• _WORK TO COMPLETE_: Up to and including the line that contains "rewrite clear_argv_run by", repeat each line of the data exactly, starting from the first.

[Dataset entries]
**********
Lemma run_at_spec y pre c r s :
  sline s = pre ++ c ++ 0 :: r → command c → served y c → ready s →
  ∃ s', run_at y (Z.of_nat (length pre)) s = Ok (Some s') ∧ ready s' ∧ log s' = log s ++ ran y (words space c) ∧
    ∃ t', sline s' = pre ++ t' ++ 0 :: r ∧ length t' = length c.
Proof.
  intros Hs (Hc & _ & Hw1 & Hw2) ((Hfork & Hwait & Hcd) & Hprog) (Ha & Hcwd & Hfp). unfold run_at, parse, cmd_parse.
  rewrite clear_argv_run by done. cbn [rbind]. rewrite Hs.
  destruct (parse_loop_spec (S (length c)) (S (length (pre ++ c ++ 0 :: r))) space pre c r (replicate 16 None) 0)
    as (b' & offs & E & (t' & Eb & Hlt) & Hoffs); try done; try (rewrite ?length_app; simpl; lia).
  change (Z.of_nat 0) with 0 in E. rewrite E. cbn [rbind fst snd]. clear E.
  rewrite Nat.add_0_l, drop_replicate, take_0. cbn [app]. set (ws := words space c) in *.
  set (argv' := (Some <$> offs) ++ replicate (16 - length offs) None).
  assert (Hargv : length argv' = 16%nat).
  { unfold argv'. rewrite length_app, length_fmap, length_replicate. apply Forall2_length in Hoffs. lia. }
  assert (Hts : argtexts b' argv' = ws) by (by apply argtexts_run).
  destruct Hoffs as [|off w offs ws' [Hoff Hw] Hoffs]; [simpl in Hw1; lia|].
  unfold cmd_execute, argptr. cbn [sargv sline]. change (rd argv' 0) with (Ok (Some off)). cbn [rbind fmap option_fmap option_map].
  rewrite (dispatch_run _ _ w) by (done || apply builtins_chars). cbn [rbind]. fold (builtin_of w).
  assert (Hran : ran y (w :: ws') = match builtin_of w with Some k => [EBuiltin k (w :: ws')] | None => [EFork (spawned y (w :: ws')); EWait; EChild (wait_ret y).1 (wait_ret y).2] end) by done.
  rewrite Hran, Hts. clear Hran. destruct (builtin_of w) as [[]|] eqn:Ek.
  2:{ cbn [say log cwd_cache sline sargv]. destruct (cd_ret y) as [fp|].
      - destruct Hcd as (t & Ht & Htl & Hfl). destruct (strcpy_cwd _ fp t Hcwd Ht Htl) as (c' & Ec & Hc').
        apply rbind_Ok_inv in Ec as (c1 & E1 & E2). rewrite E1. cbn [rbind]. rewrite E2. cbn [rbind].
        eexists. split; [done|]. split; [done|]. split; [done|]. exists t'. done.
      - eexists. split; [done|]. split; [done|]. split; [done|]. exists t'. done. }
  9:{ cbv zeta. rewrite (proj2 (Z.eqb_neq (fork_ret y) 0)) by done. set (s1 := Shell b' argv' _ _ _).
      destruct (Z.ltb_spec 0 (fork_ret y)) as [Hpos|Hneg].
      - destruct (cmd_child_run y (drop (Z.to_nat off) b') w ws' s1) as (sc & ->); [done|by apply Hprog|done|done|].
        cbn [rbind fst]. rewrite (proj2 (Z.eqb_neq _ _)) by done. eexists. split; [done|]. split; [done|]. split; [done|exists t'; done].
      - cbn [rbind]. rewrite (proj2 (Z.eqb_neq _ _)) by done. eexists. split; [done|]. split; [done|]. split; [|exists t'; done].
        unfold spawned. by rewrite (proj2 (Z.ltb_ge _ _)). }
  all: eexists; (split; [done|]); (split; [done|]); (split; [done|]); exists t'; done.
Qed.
**********
• _SOLUTION TO THE PROBLEM_:
Lemma run_at_spec y pre c r s :
  sline s = pre ++ c ++ 0 :: r → command c → served y c → ready s →
  ∃ s', run_at y (Z.of_nat (length pre)) s = Ok (Some s') ∧ ready s' ∧ log s' = log s ++ ran y (words space c) ∧
    ∃ t', sline s' = pre ++ t' ++ 0 :: r ∧ length t' = length c.
Proof.
  intros Hs (Hc & _ & Hw1 & Hw2) ((Hfork & Hwait & Hcd) & Hprog) (Ha & Hcwd & Hfp). unfold run_at, parse, cmd_parse.
  rewrite clear_argv_run by done. cbn [rbind]. rewrite Hs.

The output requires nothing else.